WORK TO BE COMPLETED. Look for "Import" in every line of the listing. Copy the lines that have it.

RECORDS PROVIDED.
(* ===== verification/EdOrder.v ===== *)
(** The order of the base point of Ed25519: its multiple by [ORDER] is the neutral point. *)

From Stdlib Require Import Zmod.
From S2P Require Import Prelude Curve25519 Curve25519Limbs Fe25519 Sc25519 Sc25519Thms Primes Abelian Edwards EdGroup.
From S2P Require Import Ge25519Base Ge25519 Ge25519Thms.

(** ** Sums of numbers *)

(** Coordinates with a common denominator, and the product of the first two over it. *)
Definition num4 : Type := Z * Z * Z * Z.
Definition num_rep (P : ed) (r : num4) : Prop := let '(X, Y, Z, T) := r in
  exists z, z <> Zmod.zero /\ Fz X = Zmod.mul (fst (xy P)) z /\ Fz Y = Zmod.mul (snd (xy P)) z /\ Fz Z = z /\
    Fz T = Zmod.mul (Zmod.mul (fst (xy P)) (snd (xy P))) z.

Definition mix_num (r : num4) (q : Z * Z) : num4 :=
  let '(X, Y, Z, T) := r in
  let a := times_num (Y - X) (snd q - fst q) in
  let b := times_num (Y + X) (snd q + fst q) in
  let c := times_num (times_num T (times_num (fst q) (snd q))) (2 * D25519) in
  let e := b - a in
  let f := Z + Z - c in
  let g := Z + Z + c in
  let h := b + a in
  (times_num e f, times_num h g, times_num g f, times_num e h).

Lemma Fz_twice a : Fz (2 * a) = Zmod.mul (Zmod.add Zmod.one Zmod.one) (Fz a).
Proof. rewrite Fz_mul. change 2 with (1 + 1). by rewrite Fz_add, Fz_1. Qed.

Lemma mix_num_rep P Q r q : num_rep P r -> num_point Q q -> num_rep (P + Q)%G (mix_num r q).
Proof.
  destruct r as [[[X Y] Z] T], q as [x y]. unfold num_rep, num_point, mix_num. cbn [fst snd].
  intros (z & Hz & HX & HY & HZ & HT) HQ. destruct (mixed_add P Q z Hz) as (Hg & Hf & He & Hh). cbv zeta in *.
  rewrite HQ in Hg, Hf, He, Hh. cbn [fst snd] in *.
  rewrite ?Fz_times_num, ?Fz_add, ?Fz_sub, ?Fz_add, ?Fz_times_num, ?Fz_twice, ?Fz_times_num, ?Fz_add, ?Fz_sub, HX, HY, HZ, HT.
  eexists. split; [apply nonzero_product; [exact Hg|exact Hf]|]. rewrite !(Zmod.mul_assoc (fst (xy (P + Q)%G))), <- He.
  split_and!; [ring| |ring|].
  - rewrite (Zmod.mul_comm (Zmod.add _ _) (Zmod.sub _ _)), (Zmod.mul_assoc (snd _)), <- Hh. ring.
  - match goal with |- _ = Zmod.mul (Zmod.mul ?X ?Y) (Zmod.mul ?g ?f) => transitivity (Zmod.mul (Zmod.mul X g) (Zmod.mul Y f)); [|ring] end.
    rewrite <- He, <- Hh. ring.
Qed.

(** ** The order *)

(** Digits -4 to 3 in base 8. *)
Fixpoint digits8 (n : nat) (z : Z) : list Z :=
  match n with
  | O => []
  | S n => let d := (z + 4) mod 8 - 4 in d :: digits8 n ((z - d) / 8)
  end.

Definition row_num (i : nat) (d : Z) : Z * Z :=
  let '(x, y) := entry (5 * i + Z.to_nat (Z.abs d)) in (if d <? 0 then - x else x, y).
Fixpoint sum_rows (i : nat) (ds : list Z) (r : num4) : num4 :=
  match ds with
  | [] => r
  | d :: ds => sum_rows (S i) ds (if d =? 0 then r else mix_num r (row_num i d))
  end.

Lemma row_num_rep i d : (i < 85)%nat -> -4 <= d < 4 -> num_point (smul (d * 8 ^ Z.of_nat i) base) (row_num i d).
Proof.
  intros Hi Hd. set (k := Z.to_nat (Z.abs d)). assert (Hk : (k < 5)%nat) by (unfold k; lia).
  destruct (row_rep i _ Hi (table_rep i Hi)) as [H _]. specialize (H k Hk). rewrite <- smul_mul in H.
  unfold row_num. fold k. destruct (entry (5 * i + k)) as [x y]. unfold num_point in *. cbn [fst snd] in *. destruct (Z.ltb_spec d 0).
  - replace (d * 8 ^ Z.of_nat i) with (- (Z.of_nat k * 8 ^ Z.of_nat i)) by (unfold k; lia).
    by rewrite smul_opp, xy_opp, H, Fz_opp.
  - by replace d with (Z.of_nat k) by (unfold k; lia).
Qed.

Lemma sum_rows_rep ds : forall i R r, (i + length ds <= 85)%nat -> Forall (fun d => -4 <= d < 4) ds -> num_rep R r ->
  num_rep (R + smul (8 ^ Z.of_nat i * val_base 8 ds) base)%G (sum_rows i ds r).
Proof.
  induction ds as [|d ds IH]; intros i R r Hl Hd Hr; cbn [length sum_rows val_base] in *.
  - by rewrite Z.mul_0_r, smul_0, gadd_zero.
  - apply Forall_cons in Hd as [Hd Hds].
    replace (8 ^ Z.of_nat i * (d + 8 * val_base 8 ds)) with (d * 8 ^ Z.of_nat i + 8 ^ Z.of_nat (S i) * val_base 8 ds)
      by (rewrite Nat2Z.inj_succ, Z.pow_succ_r by lia; ring).
    rewrite smul_add, gadd_assoc. apply IH; [lia|exact Hds|]. destruct (Z.eqb_spec d 0) as [->|_].
    + by rewrite Z.mul_0_l, smul_0, gadd_zero.
    + apply mix_num_rep; [exact Hr|]. apply row_num_rep; [lia|exact Hd].
Qed.

Definition neutral_num (r : num4) : bool := let '(X, Y, Z, _) := r in same_class X 0 && same_class Y Z.
Lemma neutral_num_rep P r : num_rep P r -> neutral_num r = true -> P = gzero.
Proof.
  destruct r as [[[X Y] Z] T]. intros (z & Hz & HX & HY & HZ & _) H. apply andb_true_iff in H as [Ex%same_class_spec Ey%same_class_spec].
  apply ed_eq. rewrite xy_zero, (surjective_pairing (xy P)). f_equal.
  - apply Zmod.mul_cancel_r_prime with z; [exact prime_P|exact Hz|]. rewrite <- HX, Ex, Fz_0. ring.
  - apply Zmod.mul_cancel_r_prime with z; [exact prime_P|exact Hz|]. rewrite <- HY, Ey, HZ. ring.
Qed.

Lemma order_digits : val_base 8 (digits8 85 ORDER) = ORDER.
Proof. vm_compute. reflexivity. Qed.
Lemma digits8_range n : forall z, Forall (fun d => -4 <= d < 4) (digits8 n z).
Proof.
  induction n as [|n IH]; intros z; constructor; [|apply IH]. pose proof (Z.mod_pos_bound (z + 4) 8 eq_refl). lia.
Qed.
Lemma length_digits8 n : forall z, length (digits8 n z) = n.
Proof. induction n as [|n IH]; intros z; cbn; [done|]. by rewrite IH. Qed.
Lemma order_sum : neutral_num (sum_rows 0 (digits8 85 ORDER) (0, 1, 1, 0)) = true.
Proof. vm_compute. reflexivity. Qed.

Lemma base_order : smul ORDER base = gzero.
Proof.
  refine (neutral_num_rep _ _ _ order_sum). rewrite <- (gzero_add (smul ORDER base)), <- order_digits at 1.
  rewrite <- (Z.mul_1_l (val_base 8 _)). apply (sum_rows_rep (digits8 85 ORDER) 0); [by rewrite length_digits8|apply digits8_range|].
  exists Zmod.one. split; [exact one_nz|]. rewrite xy_zero. cbn [fst snd]. rewrite Fz_0, Fz_1. split_and!; ring.
Qed.

(** Multiples of the base point depend on the number modulo its order. *)
Lemma smul_base_mod n : smul (n mod ORDER) base = smul n base.
Proof.
  rewrite (Z_div_mod_eq_full n ORDER) at 2. rewrite Z.mul_comm, smul_add, smul_mul, base_order.
  by rewrite smul_gzero, gzero_add.
Qed.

TASK SOLUTION.
From Stdlib Require Import Zmod.
From S2P Require Import Prelude Curve25519 Curve25519Limbs Fe25519 Sc25519 Sc25519Thms Primes Abelian Edwards EdGroup.
From S2P Require Import Ge25519Base Ge25519 Ge25519Thms.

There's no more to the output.